On macOS, install macFUSE first:

brew install macfuse

On Linux, install FUSE:

sudo apt-get install fuse3 libfuse3-dev   # Debian/Ubuntu
sudo dnf install fuse3 fuse3-devel        # Fedora

Run the Demo

See the speed difference for yourself. Requires Docker installed.

# From the repo root:
hd demo examples/flask-demo

This runs a side-by-side benchmark: Docker build vs Hyperdocker build on a Flask app, with a single file change between rebuilds. You'll see:

  1. Docker cold build -- full image build with --no-cache
  2. Hyperdocker cold build -- file ingestion + DAG compilation
  3. Visual diff -- which files changed, color-coded
  4. 5-run rebuild comparison -- median times for both after a single file edit
  5. Results table -- the speedup ratio

Example output:

Phase 5: Results
----------------------------------------------------------
Metric                           Time
----------------------------------------------------------
Docker cold build                             3443 ms
Hyperdocker cold build                         2.7 ms
Docker warm rebuild (median)                   503 ms
Hyperdocker warm rebuild (median)              1.0 ms
----------------------------------------------------------

Hyperdocker is 499x faster on warm rebuilds

Initialize a Project

cd your-project
hd init

This creates an hd.toml in the current directory with a starter template.

Configure Your Environment

Edit hd.toml to describe your environment:

[environment]
name = "myapp"
base = "node:20-alpine"

[dependencies]
apt = ["curl", "git"]

[dependencies.npm]
file = "package.json"

[build]
steps = ["npm install", "npm run build"]
cache = ["node_modules"]

[services.web]
command = "npm run dev"
watch = ["src/**/*.ts", "src/**/*.tsx"]
port = 3000

[files]
include = ["src", "public", "package.json", "tsconfig.json"]
exclude = [".git", "node_modules/.cache", "*.log"]

Start the Environment

hd up

This parses hd.toml, compiles it into a Merkle DAG, ingests your files into the CAS, and starts your services. File watching begins automatically.

Migrate from Docker

If you have an existing Dockerfile, translate it:

hd ingest Dockerfile

This generates an hd.toml from the Dockerfile's FROM, RUN, and CMD instructions. Review and customize the output.


Configuration Reference

The hd.toml file is the single source of truth for an environment. Here is a complete reference for every section.

[environment] (required)

Key Type Description
name string Name of the environment. Used as the DAG root name.
base string Base OCI image reference (e.g., ubuntu:22.04).
[environment]
name = "myapp"
base = "ubuntu:22.04"

[dependencies]

Declares system and language-level dependencies. Keys are provider names; values vary by format.

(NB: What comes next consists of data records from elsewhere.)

(** Pointing a pointer that stays to an object that stays. *)
Lemma swept_put m k c l p :
  swept (delete l m) k c -> is_Some (memory c !! p) -> exists_in (memory c) l = true ->
  swept (<[l:=p]> m) k (mkCollected (<[l:=p]> (vars c)) (memory c)).
Proof.
  intros Hc Hp Hl.
  assert (Hu : forall o, unreferenced (delete l m) o -> unreferenced (<[l:=p]> m) o).
  { intros o Ho. pose proof (swept_unreferenced _ _ _ _ Hc Ho) as Hno. induction Ho as [o Hv Hx IH].
    assert (Hne : forall r, <[l:=p]> m !! r = Some o -> delete l m !! r = Some o).
    { intros r [[<- ->]|[? ?]]%lookup_insert_Some; [destruct Hp; congruence|by rewrite lookup_delete_ne]. }
    constructor; [intros r Hr; by apply Hv, Hne|]. intros r x Hr Ex. apply (IH r x (Hne r Hr) Ex).
    apply (swept_unreferenced _ _ _ _ Hc). by apply (Hx r x (Hne r Hr)). }
  assert (Hvl : vars c !! l = None).
  { destruct (vars c !! l) as [q|] eqn:E; [|done]. pose proof (lookup_weaken _ _ _ _ E (swept_vars _ _ _ Hc)) as E'. by rewrite lookup_delete_eq in E'. }
  split; simpl.
  - transitivity (<[l:=p]> (delete l m)); [apply insert_mono; apply (swept_vars _ _ _ Hc)|by rewrite insert_delete_eq].
  - apply (swept_memory _ _ _ Hc).
  - intros o a Ho Hno. apply Hu. by eapply swept_gone.
  - intros r o [[<- _]|[Hne Hr]]%lookup_insert_Some Hno; [by rewrite lookup_insert_eq in Hno|]. rewrite lookup_insert_ne in Hno by done.
    destruct (swept_lost _ _ _ Hc r o) as (x & Hx & Hux); [by rewrite lookup_delete_ne|done|]. exists x. split; [done|by apply Hu].
  - intros r Hr. destruct (decide (r = l)) as [->|Hne]; [done|]. rewrite lookup_insert_ne in Hr by done. by eapply swept_homes.
  - intros o Ho. destruct (swept_pointed _ _ _ Hc o Ho) as [r Hr]. exists r. rewrite lookup_insert_ne; [done|]. intros <-. congruence.
Qed.

(** When no pointer is a member, the pointers are those of the program. *)
Lemma swept_plain m k c : (forall l, owner l = None) -> swept m k c -> vars c = m.
Proof.
  intros Hno Hc. apply (anti_symm (⊆)); [apply (swept_vars _ _ _ Hc)|]. apply map_subseteq_spec. intros l o Hl.
  destruct (vars c !! l) as [p|] eqn:E; [rewrite (lookup_weaken _ _ _ _ E (swept_vars _ _ _ Hc)) in Hl; congruence|].
  destruct (swept_lost _ _ _ Hc l o Hl E) as (x & Hx & _). by rewrite Hno in Hx.
Qed.

(** ** Counting pointers *)
Definition refs (o : positive) (m : gmap L positive) : Z := Z.of_nat (size (filter (fun p => p.2 = o) m)).
Definition owned (o : positive) (cs : list positive) : Z := Z.of_nat (length (filter (fun o' => o' = o) cs)).
Definition is_one (o : positive) (p : option positive) : Z := if decide (p = Some o) then 1 else 0.

Lemma refs_delete o l m : refs o (delete l m) = refs o m - is_one o (m !! l).
Proof.
  unfold refs, is_one. rewrite map_filter_delete. case_decide as Hl.
  - assert (is_Some (filter (fun q : L * positive => q.2 = o) m !! l)) as Hs by (exists o; by apply map_lookup_filter_Some).
    rewrite map_size_delete_Some by done. destruct Hs as [x Hs]. assert (size (filter (fun q => q.2 = o) m) <> 0%nat); [|lia].
    intros E%map_size_empty_inv. rewrite E in Hs. done.
  - rewrite map_size_delete_None; [lia|]. apply map_lookup_filter_None. right. intros x Hx Ho. simpl in Ho. by subst.
Qed.

Lemma refs_insert o l p m : refs o (<[l:=p]> m) = refs o m - is_one o (m !! l) + is_one o (Some p).
Proof.
  rewrite <- refs_delete, <- (insert_delete_eq m). unfold refs, is_one. rewrite map_filter_insert. simpl. destruct (decide (p = o)) as [->|Ho].
  - rewrite (decide_True (P := Some o = Some o)) by done. rewrite map_size_insert_None; [lia|]. apply map_lookup_filter_None. left. apply lookup_delete_eq.
  - rewrite (decide_False (P := Some p = Some o)) by congruence. rewrite delete_delete_eq. lia.
Qed.

Lemma refs_pointer o m : refs o m <> 0 <-> exists l, m !! l = Some o.
Proof.
  unfold refs. split.
  - intros Hn. destruct (map_choose (filter (fun p => p.2 = o) m)) as (l & o' & Hl).
    { intros E. apply Hn. by rewrite E, map_size_empty. }
    apply map_lookup_filter_Some in Hl as [Hl Ho]. simpl in Ho. subst. by exists l.
  - intros [l Hl] E. assert (filter (fun p => p.2 = o) m = ∅) as Ef by (apply map_size_empty_inv; lia).
    apply (map_filter_empty_not_lookup _ _ l o Ef) in Hl; [done|done].
Qed.

Lemma refs_nonneg o m : 0 <= refs o m.
Proof. unfold refs. lia. Qed.

Lemma owned_one o x : owned o [x] = is_one o (Some x).
Proof. unfold owned, is_one. rewrite filter_cons. repeat case_decide; simpl; try congruence; lia. Qed.
Lemma owned_none o : owned o [] = 0.
Proof. done. Qed.
Lemma is_one_nonneg o p : 0 <= is_one o p.
Proof. unfold is_one. case_decide; lia. Qed.
Lemma is_one_same o : is_one o (Some o) = 1.
Proof. unfold is_one. by rewrite decide_True. Qed.
Lemma is_one_ne o p : p <> Some o -> is_one o p = 0.
Proof. intros Hp. unfold is_one. by rewrite decide_False. Qed.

Package list -- install specific packages from a provider:

[dependencies]
apt = ["curl", "git", "build-essential"]

Version string -- install a specific version of a runtime:

[dependencies]
node = "20.x"
python = "3.11"

File reference -- resolve dependencies from a manifest file:

[dependencies.npm]
file = "package.json"

[dependencies.pip]
file = "requirements.txt"

[build]

Key Type Description
steps list[string] Ordered build commands. Each becomes a BuildStep node.
cache list[string] Directories to preserve across rebuilds.
[build]
steps = [
    "npm install",
    "npm run build",
]
cache = ["node_modules", "dist"]

Build steps are chained: each step's DAG node includes the hash of the previous step as an input. If a step's inputs have not changed, it is skipped entirely.

[services.<name>]

Define long-running processes. Each service has its own configuration block.

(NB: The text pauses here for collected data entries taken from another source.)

(* ===== verification/IntrusiveList.v ===== *)
(** * Intrusive doubly linked lists

    Model of [IntrusiveListItem] and [IntrusiveList] of [kernel/intrusive.h].
    The items are nodes of a store addressed by pointers, linked through
    their own [next] and [prev] fields; a list is its [head], its [tail] and
    the embedded [emptyListItem], a node that closes the list into a ring.
    The operations are the pointer updates of the code; the theorems relate
    them to operations on the list of the nodes. *)
From S2P Require Import Prelude Errors.

(** ** The store and the list object *)

(** A non-null pointer to an item; a null pointer is [None]. *)
Abbreviation addr := positive.

(** The [next] and [prev] fields of every item (an address that is not in the
    map holds [nullptr], the initial value of both), and the data of one
    list: the address of its [emptyListItem], [head] and [tail]. *)
Record state := State {
  nxt : gmap addr addr;
  prv : gmap addr addr;
  emptyListItem : addr;
  head : addr;
  tail : addr;
}.

Definition set_next (p : addr) (v : option addr) (s : state) : state :=
  State (partial_alter (fun _ => v) p (nxt s)) (prv s) (emptyListItem s) (head s) (tail s).
Definition set_prev (p : addr) (v : option addr) (s : state) : state :=
  State (nxt s) (partial_alter (fun _ => v) p (prv s)) (emptyListItem s) (head s) (tail s).
Definition set_head (p : addr) (s : state) : state :=
  State (nxt s) (prv s) (emptyListItem s) p (tail s).
Definition set_tail (p : addr) (s : state) : state :=
  State (nxt s) (prv s) (emptyListItem s) (head s) p.

(** The constructor, on a store where [e] is the embedded item. *)
Definition IntrusiveList_new (nxt prv : gmap addr addr) (e : addr) : state :=
  set_prev e (Some e) (set_next e (Some e) (State nxt prv e e e)).

Definition push_back (item : addr) (s : state) : exec state :=
  let e := emptyListItem s in
  let s := set_next item (Some e) s in
  let s := set_prev item (Some (tail s)) s in
  let s := set_tail item s in
  let s := set_prev e (Some item) s in
  if bool_decide (head s = e) then
    let s := set_head (tail s) s in
    Done (set_next e (Some (head s)) s)
  else
    p ← deref (prv s !! item);
    Done (set_next p (Some item) s).

Definition removeLastItem (s : state) : state :=
  let e := emptyListItem s in
  let s := set_next (head s) None s in
  let s := set_prev (head s) None s in
  let s := set_next e (Some e) s in
  let s := set_prev e (Some e) s in
  set_head e (set_tail e s).

Definition pop_back (s : state) : exec state :=
  let e := emptyListItem s in
  if bool_decide (tail s = head s) then Done (removeLastItem s)
  else
    p ← deref (prv s !! tail s);
    let s := set_next p (Some e) s in
    let s := set_prev e (prv s !! tail s) s in
    let s := set_prev (tail s) None s in
    let s := set_next (tail s) None s in
    t ← deref (prv s !! e);
    Done (set_tail t s).

Definition push_front (item : addr) (s : state) : exec state :=
  let e := emptyListItem s in
  let s := set_prev item (Some e) s in
  s ← (if bool_decide (head s ≠ e) then
         let s := set_next item (Some (head s)) s in
         n ← deref (nxt s !! item);
         let s := set_prev n (Some item) s in
         Done (set_next e (Some item) s)
       else
         let s := set_next item (Some e) s in
         let s := set_tail item s in
         let s := set_prev e (Some item) s in
         Done (set_next e (Some item) s));
  Done (set_head item s).

Definition pop_front (s : state) : exec state :=
  let e := emptyListItem s in
  if bool_decide (tail s = head s) then Done (removeLastItem s)
  else
    n ← deref (nxt s !! head s);
    let s := set_prev n (Some e) s in
    let s := set_prev (head s) None s in
    let s := set_next e (nxt s !! head s) s in
    let s := set_next (head s) None s in
    h ← deref (nxt s !! e);
    Done (set_head h s).

(** *** Iterators: the pointer [cur], which may be null. *)
Abbreviation iterator := (option addr).

Definition begin (s : state) : iterator := Some (head s).
Definition end_ (s : state) : iterator := Some (emptyListItem s).
Definition it_incr (s : state) (it : iterator) : exec iterator :=
  cur ← deref it; Done (nxt s !! cur).
Definition it_decr (s : state) (it : iterator) : exec iterator :=
  cur ← deref it; Done (prv s !! cur).

Definition insert_ (position : iterator) (item : addr) (s : state) : exec state :=
  let e := emptyListItem s in
  if bool_decide (head s = e) then
    let s := set_head item s in
    let s := set_tail item s in
    let s := set_next item (Some e) s in
    let s := set_prev item (Some e) s in
    let s := set_next e (Some item) s in
    Done (set_prev e (Some item) s)
  else
    let s := set_next item position s in
    pos ← deref position;
    let s := set_prev item (prv s !! pos) s in
    p ← deref (prv s !! item);
    let s := set_next p (Some item) s in
    let s := set_prev pos (Some item) s in
    let s := if bool_decide (prv s !! item = Some e) then set_head item s else s in
    let s := if bool_decide (nxt s !! item = Some e) then set_tail item s else s in
    Done s.

Definition erase (it : iterator) (s : state) : exec (iterator * state) :=
  let e := emptyListItem s in
  p ← deref it;
  if bool_decide (nxt s !! p = None \/ prv s !! p = None) then Done (it, s)
  else if bool_decide (p = e) then Done (it, s)
  else
    result ← it_incr s it;
    n ← deref (nxt s !! p);
    let s := set_prev n (prv s !! p) s in
    q ← deref (prv s !! p);
    let s := set_next q (nxt s !! p) s in
    let s := set_next p None s in
    let s := set_prev p None s in
    h ← deref (nxt s !! e);
    let s := set_head h s in
    t ← deref (prv s !! e);
    let s := set_tail t s in
    Done (result, s).

Definition front (s : state) : addr := head s.
Definition back (s : state) : addr := tail s.
Definition empty (s : state) : bool := bool_decide (head s = emptyListItem s).

(** ** Segments *)

Definition link (s : state) (a b : addr) : Prop := nxt s !! a = Some b /\ prv s !! b = Some a.

(** [seg s a xs b]: from [a], following [next], the nodes [xs], then [b];
    following [prev] from [b], the same backwards. *)
Fixpoint seg (s : state) (a : addr) (xs : list addr) (b : addr) : Prop :=
  match xs with
  | [] => link s a b
  | x :: xs => link s a x /\ seg s x xs b
  end.

Lemma seg_app s a xs y ys b : seg s a (xs ++ y :: ys) b <-> seg s a xs y /\ seg s y ys b.
Proof. revert a. induction xs as [|x xs IH]; intros a; simpl; [done|]. rewrite IH. tauto. Qed.

(** A segment depends on the [next] of its nodes and start and on the [prev]
    of its nodes and end. *)
Lemma seg_frame s s' a xs b :
  (forall p, p ∈ a :: xs -> nxt s' !! p = nxt s !! p) ->
  (forall p, p ∈ b :: xs -> prv s' !! p = prv s !! p) ->
  seg s a xs b -> seg s' a xs b.
Proof.
  revert a. induction xs as [|x xs IH]; intros a Hn Hp H; simpl in *.
  - unfold link in *. rewrite Hn, Hp by set_solver. done.
  - destruct H as [[? ?] H]. unfold link. rewrite Hn, Hp by set_solver.
    split; [done|]. apply IH; [set_solver|set_solver|done].
Qed.

Definition unlinked (s : state) (p : addr) : Prop := nxt s !! p = None /\ prv s !! p = None.

(** The ring through [emptyListItem] holds exactly [xs]. *)
Record rep (s : state) (xs : list addr) : Prop := Rep {
  rep_seg : seg s (emptyListItem s) xs (emptyListItem s);
  rep_nodup : NoDup (emptyListItem s :: xs);
  rep_head : head s = default (emptyListItem s) (list.head xs);
  rep_tail : tail s = default (emptyListItem s) (last xs);
}.

(** The store outside a set of nodes is not touched. *)
Definition frame (s s' : state) (P : addr -> Prop) : Prop :=
  emptyListItem s' = emptyListItem s /\
  forall p, ~ P p -> nxt s' !! p = nxt s !! p /\ prv s' !! p = prv s !! p.

(** Lookups in a store after some pointer updates. *)
Ltac heap_simpl := cbn [nxt prv emptyListItem head tail set_next set_prev set_head set_tail] in *.
Ltac heap :=
  heap_simpl; repeat (rewrite lookup_partial_alter; case_decide); simplify_eq; try congruence.

Ltac heap_in :=
  repeat match goal with
  | H : context [partial_alter _ _ _ !! _] |- _ => rewrite lookup_partial_alter in H; case_decide
  end; simplify_eq; try congruence.

Lemma rep_new nx pv e : rep (IntrusiveList_new nx pv e) [].
Proof. unfold IntrusiveList_new. split; try done; [|repeat constructor; set_solver]. split; heap; done. Qed.

Lemma rep_head_empty s xs : rep s xs -> head s = emptyListItem s <-> xs = [].
Proof.
  intros [_ Hnd Hh _]. rewrite Hh. destruct xs; simpl; [by split|].
  apply NoDup_cons in Hnd as [? _]. split; [intros ->; set_solver|by intros [=]].
Qed.

Lemma rep_empty s xs : rep s xs -> empty s = bool_decide (xs = []).
Proof. intros H. unfold empty. apply bool_decide_ext. by apply rep_head_empty. Qed.

Lemma last_snoc_default {A} (xs : list A) x d : default d (last (xs ++ [x])) = x.
Proof. by rewrite last_snoc. Qed.

Lemma seg_first s a x xs b : seg s a (x :: xs) b -> nxt s !! a = Some x.
Proof. intros [[? ?] ?]. done. Qed.
Lemma seg_next s a xs b : seg s a xs b -> nxt s !! a = Some (default b (list.head xs)).
Proof. destruct xs; simpl; [by intros [? ?]|]. by intros [[? ?] ?]. Qed.
Lemma seg_prev s a xs b : seg s a xs b -> prv s !! b = Some (default a (last xs)).
Proof.
  destruct xs as [|xs x _] using rev_ind; [by intros [? ?]|].
  rewrite seg_app, last_snoc. by intros [? [? ?]].
Qed.
Lemma seg_link s a xs x ys b :
  seg s a (xs ++ x :: ys) b ->
  nxt s !! x = Some (default b (list.head ys)) /\ prv s !! x = Some (default a (last xs)).
Proof. rewrite seg_app. intros [? ?]. split; [by apply seg_next|by apply seg_prev]. Qed.

(** A ring is a representation when its ends are recorded in the list object. *)
Lemma rep_intro s xs :
  seg s (emptyListItem s) xs (emptyListItem s) -> NoDup (emptyListItem s :: xs) ->
  nxt s !! emptyListItem s = Some (head s) -> prv s !! emptyListItem s = Some (tail s) -> rep s xs.
Proof.
  intros Hs Hn Hh Ht. split; try done.
  - apply seg_next in Hs. congruence.
  - apply seg_prev in Hs. congruence.
Qed.

Lemma rep_next_empty s xs : rep s xs -> nxt s !! emptyListItem s = Some (head s).
Proof. intros [Hs _ Hh _]. apply seg_next in Hs. congruence. Qed.
Lemma rep_prev_empty s xs : rep s xs -> prv s !! emptyListItem s = Some (tail s).
Proof. intros [Hs _ _ Ht]. apply seg_prev in Hs. congruence. Qed.

(** Inequalities that follow from the absence of duplicates. *)
Ltac nodup_solver :=
  repeat match goal with
  | H : NoDup (_ :: _) |- _ => apply NoDup_cons in H as [? H]
  | H : NoDup (_ ++ _) |- _ => apply NoDup_app in H as (? & ? & H)
  end; set_solver.

(** Linking a fresh node between the last node of [l] and the first of [r]. *)
Lemma seg_splice s s' e l x r :
  let a := default e (last l) in
  let b := default e (list.head r) in
  NoDup (e :: l ++ r) -> x ∉ e :: l ++ r ->
  nxt s' !! a = Some x -> nxt s' !! x = Some b -> prv s' !! b = Some x -> prv s' !! x = Some a ->
  (forall p, p <> a -> p <> x -> nxt s' !! p = nxt s !! p) ->
  (forall p, p <> b -> p <> x -> prv s' !! p = prv s !! p) ->
  seg s e (l ++ r) e -> seg s' e (l ++ x :: r) e.
Proof.
  intros a b Hnd Hx Ha Hxb Hb Hxa Hn Hp Hs. apply seg_app.
  destruct l as [|t l' _] using rev_ind; destruct r as [|y r']; subst a b; simpl in *;
    rewrite ?last_snoc in *; simpl in *; rewrite <- ?app_assoc, ?app_nil_r in *; simpl in *.
  - done.
  - destruct Hs as [_ Hs]. split_and!; try done.
    revert Hs. apply seg_frame; intros p Hpr; [apply Hn|apply Hp]; intros ->; nodup_solver.
  - apply seg_app in Hs as [Hs _].
    split; [apply seg_app; split; [|done]|done].
    revert Hs. apply seg_frame; intros p Hpr; [apply Hn|apply Hp]; intros ->; nodup_solver.
  - apply seg_app in Hs as (Hs1 & _ & Hs2).
    split; [apply seg_app; split; [revert Hs1|done]|split; [done|revert Hs2]];
      apply seg_frame; intros p Hpr; [apply Hn|apply Hp|apply Hn|apply Hp]; intros ->; nodup_solver.
Qed.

Key Type Default Description
command string (required) The command to run.
watch list[string] [] Glob patterns. Service restarts when matched files change.
port integer (none) Port the service listens on.
depends_on list[string] [] Services that must start before this one.
restart_policy string "always" One of always, on_failure, never.
[services.web]
command = "npm run dev"
watch = ["src/**/*.ts", "src/**/*.tsx"]
port = 3000

[services.worker]
command = "node worker.js"
watch = ["worker.js", "lib/**"]
depends_on = ["web"]
restart_policy = "on_failure"

Services are started in topological order (respecting depends_on) and stopped in reverse order.

[files]

Controls which files are tracked by the file watcher and ingested into the CAS.

Key Type Default Description
include list[string] [] Path prefixes to watch. Empty means all.
exclude list[string] [] Glob patterns to exclude. *.log, .git, etc.
[files]
include = ["src", "public", "package.json", "tsconfig.json"]
exclude = [".git", "node_modules/.cache", "*.log"]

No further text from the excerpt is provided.